= Beginning of Section =

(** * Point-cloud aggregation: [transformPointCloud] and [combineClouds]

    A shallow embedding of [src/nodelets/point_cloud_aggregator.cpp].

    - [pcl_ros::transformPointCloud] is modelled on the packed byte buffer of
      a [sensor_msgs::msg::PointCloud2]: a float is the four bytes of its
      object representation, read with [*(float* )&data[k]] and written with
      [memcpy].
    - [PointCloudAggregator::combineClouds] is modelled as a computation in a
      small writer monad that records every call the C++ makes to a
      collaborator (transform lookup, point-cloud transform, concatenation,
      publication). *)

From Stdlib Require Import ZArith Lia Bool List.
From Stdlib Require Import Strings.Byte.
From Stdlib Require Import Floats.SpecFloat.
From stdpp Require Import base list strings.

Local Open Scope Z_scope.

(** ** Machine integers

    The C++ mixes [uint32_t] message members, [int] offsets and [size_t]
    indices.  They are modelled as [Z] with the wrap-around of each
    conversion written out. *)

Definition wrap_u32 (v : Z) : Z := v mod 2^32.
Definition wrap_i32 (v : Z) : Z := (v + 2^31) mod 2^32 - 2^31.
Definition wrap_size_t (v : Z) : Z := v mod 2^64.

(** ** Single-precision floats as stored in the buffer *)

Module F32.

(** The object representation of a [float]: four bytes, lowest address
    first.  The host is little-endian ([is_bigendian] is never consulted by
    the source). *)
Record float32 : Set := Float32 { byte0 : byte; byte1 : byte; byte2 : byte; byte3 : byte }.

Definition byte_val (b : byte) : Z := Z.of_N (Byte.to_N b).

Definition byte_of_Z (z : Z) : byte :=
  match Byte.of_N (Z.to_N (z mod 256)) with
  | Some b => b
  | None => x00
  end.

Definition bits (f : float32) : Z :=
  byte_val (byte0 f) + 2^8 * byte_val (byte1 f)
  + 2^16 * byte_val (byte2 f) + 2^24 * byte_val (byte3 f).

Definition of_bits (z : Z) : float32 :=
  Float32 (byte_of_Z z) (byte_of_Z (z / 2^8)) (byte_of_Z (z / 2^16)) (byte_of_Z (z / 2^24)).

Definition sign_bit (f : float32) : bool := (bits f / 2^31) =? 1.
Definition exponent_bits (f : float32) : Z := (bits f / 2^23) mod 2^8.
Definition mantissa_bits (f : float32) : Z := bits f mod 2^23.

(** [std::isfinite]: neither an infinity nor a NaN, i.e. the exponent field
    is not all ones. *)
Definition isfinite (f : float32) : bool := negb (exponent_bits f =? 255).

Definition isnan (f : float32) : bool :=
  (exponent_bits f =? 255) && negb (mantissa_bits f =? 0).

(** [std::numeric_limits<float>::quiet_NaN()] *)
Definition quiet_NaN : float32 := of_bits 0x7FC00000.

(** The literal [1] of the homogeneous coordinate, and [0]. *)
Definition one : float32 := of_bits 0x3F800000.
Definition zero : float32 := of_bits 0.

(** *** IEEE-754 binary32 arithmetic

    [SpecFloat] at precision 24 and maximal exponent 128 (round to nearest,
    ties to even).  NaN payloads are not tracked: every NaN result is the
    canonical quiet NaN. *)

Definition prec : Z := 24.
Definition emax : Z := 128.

= End of Section =
= Beginning of Section =

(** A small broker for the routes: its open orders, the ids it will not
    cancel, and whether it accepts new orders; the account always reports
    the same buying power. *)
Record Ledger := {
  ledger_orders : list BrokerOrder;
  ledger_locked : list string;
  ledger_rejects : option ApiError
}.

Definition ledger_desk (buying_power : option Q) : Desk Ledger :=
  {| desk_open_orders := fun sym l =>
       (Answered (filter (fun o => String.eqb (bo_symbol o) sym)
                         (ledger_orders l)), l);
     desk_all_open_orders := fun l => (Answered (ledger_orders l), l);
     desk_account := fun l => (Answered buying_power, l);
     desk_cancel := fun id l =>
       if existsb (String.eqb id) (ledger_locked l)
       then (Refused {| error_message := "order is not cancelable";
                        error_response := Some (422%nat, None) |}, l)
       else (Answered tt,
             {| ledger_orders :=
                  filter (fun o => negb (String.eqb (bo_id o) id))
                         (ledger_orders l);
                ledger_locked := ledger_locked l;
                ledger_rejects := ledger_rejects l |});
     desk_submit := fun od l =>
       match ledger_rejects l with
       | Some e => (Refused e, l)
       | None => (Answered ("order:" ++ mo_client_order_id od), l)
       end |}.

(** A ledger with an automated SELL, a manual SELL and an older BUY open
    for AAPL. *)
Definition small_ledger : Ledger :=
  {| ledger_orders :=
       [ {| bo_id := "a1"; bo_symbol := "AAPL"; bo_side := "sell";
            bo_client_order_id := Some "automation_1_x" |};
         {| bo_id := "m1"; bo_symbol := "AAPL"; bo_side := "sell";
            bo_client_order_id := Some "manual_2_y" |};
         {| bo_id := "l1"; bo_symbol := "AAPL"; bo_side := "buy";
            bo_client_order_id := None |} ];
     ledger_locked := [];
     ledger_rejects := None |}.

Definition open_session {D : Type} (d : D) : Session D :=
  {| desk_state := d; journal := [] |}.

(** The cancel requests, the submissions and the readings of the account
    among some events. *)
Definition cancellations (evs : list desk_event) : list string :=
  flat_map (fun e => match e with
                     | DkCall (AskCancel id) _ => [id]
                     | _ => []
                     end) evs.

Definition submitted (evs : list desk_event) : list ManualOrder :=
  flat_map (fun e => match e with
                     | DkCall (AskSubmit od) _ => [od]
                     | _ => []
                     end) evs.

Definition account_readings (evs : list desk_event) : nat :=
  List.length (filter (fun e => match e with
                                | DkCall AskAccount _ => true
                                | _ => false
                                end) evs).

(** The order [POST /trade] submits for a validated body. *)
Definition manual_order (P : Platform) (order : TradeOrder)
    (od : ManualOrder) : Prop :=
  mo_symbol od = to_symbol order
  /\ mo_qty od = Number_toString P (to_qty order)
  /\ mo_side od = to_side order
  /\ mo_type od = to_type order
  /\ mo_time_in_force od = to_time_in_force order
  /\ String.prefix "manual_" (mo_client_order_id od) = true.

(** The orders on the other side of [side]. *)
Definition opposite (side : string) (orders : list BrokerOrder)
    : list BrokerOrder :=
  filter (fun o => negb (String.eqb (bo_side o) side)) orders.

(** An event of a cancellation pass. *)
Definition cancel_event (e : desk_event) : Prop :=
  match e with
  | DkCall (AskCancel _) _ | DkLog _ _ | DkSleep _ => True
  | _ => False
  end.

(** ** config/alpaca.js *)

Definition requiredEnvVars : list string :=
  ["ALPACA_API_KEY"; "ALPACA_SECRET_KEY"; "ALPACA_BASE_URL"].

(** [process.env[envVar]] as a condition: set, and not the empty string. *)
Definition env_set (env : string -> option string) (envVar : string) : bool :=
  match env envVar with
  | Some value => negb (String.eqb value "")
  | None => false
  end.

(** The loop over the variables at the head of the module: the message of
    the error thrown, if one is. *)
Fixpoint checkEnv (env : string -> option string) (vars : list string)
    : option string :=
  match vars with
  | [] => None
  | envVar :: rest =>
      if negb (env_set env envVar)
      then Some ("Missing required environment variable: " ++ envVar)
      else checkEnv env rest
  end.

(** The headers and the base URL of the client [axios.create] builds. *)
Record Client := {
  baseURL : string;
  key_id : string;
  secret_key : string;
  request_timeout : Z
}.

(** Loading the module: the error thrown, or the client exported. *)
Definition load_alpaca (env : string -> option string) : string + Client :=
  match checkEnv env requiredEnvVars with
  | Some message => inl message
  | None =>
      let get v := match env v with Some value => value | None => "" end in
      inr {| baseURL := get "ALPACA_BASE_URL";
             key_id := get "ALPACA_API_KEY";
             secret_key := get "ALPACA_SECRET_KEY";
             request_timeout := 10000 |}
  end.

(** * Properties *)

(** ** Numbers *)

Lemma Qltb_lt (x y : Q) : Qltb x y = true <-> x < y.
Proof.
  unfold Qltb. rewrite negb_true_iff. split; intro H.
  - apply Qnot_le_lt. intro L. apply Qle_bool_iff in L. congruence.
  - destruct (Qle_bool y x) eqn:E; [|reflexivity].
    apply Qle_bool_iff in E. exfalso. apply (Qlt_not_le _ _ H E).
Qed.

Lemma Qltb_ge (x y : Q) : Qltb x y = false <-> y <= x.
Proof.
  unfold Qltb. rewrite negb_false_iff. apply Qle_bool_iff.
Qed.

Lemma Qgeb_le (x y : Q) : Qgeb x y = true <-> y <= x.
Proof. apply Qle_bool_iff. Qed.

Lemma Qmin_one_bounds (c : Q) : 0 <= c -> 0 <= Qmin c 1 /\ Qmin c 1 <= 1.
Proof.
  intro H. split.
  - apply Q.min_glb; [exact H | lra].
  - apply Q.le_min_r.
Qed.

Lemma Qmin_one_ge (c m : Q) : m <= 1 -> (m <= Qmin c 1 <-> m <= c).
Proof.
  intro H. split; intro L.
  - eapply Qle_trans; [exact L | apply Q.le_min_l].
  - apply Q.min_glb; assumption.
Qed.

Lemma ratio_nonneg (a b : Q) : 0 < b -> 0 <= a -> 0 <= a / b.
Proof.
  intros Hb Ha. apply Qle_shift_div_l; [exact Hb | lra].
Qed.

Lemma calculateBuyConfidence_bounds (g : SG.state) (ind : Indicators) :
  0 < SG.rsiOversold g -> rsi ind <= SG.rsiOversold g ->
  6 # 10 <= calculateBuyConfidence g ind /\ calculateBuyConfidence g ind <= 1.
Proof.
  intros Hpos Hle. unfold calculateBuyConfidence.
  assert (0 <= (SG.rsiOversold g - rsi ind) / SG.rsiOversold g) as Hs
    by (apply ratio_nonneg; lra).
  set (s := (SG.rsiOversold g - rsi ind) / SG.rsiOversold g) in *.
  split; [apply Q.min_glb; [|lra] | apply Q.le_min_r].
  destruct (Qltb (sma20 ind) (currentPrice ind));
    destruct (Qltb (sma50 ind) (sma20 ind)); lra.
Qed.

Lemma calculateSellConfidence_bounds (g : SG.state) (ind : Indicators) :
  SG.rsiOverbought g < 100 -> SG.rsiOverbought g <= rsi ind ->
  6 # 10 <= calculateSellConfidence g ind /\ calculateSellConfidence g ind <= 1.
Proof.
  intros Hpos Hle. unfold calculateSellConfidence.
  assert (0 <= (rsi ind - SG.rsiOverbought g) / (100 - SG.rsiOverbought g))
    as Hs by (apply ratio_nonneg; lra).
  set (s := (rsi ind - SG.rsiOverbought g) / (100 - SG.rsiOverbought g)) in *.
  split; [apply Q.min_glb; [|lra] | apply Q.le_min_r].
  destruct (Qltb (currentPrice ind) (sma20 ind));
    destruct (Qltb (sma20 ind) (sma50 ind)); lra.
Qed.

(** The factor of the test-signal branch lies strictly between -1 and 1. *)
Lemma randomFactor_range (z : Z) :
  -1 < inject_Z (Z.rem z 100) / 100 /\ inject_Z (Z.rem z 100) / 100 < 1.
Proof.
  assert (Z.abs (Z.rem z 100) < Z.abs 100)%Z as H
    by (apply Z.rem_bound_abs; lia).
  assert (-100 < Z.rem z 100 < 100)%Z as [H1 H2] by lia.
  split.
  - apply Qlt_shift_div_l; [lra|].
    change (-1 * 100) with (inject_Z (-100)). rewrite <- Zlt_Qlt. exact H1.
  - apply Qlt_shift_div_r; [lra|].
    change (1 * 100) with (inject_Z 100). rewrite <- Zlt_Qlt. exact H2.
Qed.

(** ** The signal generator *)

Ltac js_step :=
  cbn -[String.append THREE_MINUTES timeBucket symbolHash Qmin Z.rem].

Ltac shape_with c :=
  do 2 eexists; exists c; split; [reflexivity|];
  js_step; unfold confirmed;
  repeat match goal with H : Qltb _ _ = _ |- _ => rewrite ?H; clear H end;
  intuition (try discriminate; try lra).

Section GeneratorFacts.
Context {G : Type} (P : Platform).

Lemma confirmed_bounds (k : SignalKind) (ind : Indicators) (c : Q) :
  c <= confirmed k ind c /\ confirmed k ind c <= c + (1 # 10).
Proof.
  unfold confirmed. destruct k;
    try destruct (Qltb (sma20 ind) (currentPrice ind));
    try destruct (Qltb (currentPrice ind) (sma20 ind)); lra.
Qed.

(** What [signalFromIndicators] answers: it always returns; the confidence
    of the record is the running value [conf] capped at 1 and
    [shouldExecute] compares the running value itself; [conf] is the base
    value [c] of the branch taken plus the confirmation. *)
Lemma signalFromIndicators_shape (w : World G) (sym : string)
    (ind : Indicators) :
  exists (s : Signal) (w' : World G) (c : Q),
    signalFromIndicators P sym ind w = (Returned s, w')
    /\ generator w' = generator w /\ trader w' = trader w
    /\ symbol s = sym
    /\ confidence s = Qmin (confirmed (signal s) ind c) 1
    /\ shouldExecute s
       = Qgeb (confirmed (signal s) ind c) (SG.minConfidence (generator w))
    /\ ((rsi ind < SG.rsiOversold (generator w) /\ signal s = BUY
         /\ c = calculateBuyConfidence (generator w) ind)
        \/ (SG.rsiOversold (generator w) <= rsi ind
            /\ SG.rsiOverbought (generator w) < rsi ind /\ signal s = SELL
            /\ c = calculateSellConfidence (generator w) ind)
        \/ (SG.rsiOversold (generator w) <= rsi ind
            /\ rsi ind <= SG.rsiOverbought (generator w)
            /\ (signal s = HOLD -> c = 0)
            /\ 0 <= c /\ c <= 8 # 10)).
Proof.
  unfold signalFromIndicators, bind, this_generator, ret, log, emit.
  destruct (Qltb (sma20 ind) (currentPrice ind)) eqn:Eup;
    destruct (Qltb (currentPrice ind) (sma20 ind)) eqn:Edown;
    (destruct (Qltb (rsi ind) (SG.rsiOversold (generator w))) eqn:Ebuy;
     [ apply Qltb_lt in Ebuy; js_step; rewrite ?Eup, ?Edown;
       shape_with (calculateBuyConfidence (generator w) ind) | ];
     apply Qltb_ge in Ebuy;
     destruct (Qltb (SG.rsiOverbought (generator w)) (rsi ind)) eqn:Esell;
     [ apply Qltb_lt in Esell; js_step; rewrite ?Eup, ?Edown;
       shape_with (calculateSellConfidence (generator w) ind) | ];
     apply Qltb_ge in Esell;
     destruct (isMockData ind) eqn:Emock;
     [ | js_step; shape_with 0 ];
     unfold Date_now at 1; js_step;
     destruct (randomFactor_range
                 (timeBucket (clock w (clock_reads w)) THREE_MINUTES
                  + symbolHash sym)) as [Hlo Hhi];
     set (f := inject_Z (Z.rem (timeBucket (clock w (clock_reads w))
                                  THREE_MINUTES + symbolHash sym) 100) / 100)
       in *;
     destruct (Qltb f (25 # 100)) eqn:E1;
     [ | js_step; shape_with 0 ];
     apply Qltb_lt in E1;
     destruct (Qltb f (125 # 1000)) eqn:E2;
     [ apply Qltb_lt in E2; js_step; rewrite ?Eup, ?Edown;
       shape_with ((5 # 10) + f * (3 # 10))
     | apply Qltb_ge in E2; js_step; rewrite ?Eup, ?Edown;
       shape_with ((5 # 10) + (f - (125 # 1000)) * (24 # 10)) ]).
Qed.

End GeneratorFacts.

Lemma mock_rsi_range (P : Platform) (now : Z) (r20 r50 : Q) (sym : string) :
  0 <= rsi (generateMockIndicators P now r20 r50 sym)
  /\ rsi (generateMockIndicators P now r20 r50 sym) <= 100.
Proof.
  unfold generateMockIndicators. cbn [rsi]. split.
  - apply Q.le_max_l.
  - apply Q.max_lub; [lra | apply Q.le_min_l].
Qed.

= End of Section =

• **Try it**:
In the entries above, the lines from the one bearing "<= SG.rsiOverbought (generator w)" up to and including the one bearing "as [Hlo Hhi];" should be transcribed exactly; no other line is wanted.

• **Expected answer**:
            /\ rsi ind <= SG.rsiOverbought (generator w)
            /\ (signal s = HOLD -> c = 0)
            /\ 0 <= c /\ c <= 8 # 10)).
Proof.
  unfold signalFromIndicators, bind, this_generator, ret, log, emit.
  destruct (Qltb (sma20 ind) (currentPrice ind)) eqn:Eup;
    destruct (Qltb (currentPrice ind) (sma20 ind)) eqn:Edown;
    (destruct (Qltb (rsi ind) (SG.rsiOversold (generator w))) eqn:Ebuy;
     [ apply Qltb_lt in Ebuy; js_step; rewrite ?Eup, ?Edown;
       shape_with (calculateBuyConfidence (generator w) ind) | ];
     apply Qltb_ge in Ebuy;
     destruct (Qltb (SG.rsiOverbought (generator w)) (rsi ind)) eqn:Esell;
     [ apply Qltb_lt in Esell; js_step; rewrite ?Eup, ?Edown;
       shape_with (calculateSellConfidence (generator w) ind) | ];
     apply Qltb_ge in Esell;
     destruct (isMockData ind) eqn:Emock;
     [ | js_step; shape_with 0 ];
     unfold Date_now at 1; js_step;
     destruct (randomFactor_range
                 (timeBucket (clock w (clock_reads w)) THREE_MINUTES
                  + symbolHash sym)) as [Hlo Hhi];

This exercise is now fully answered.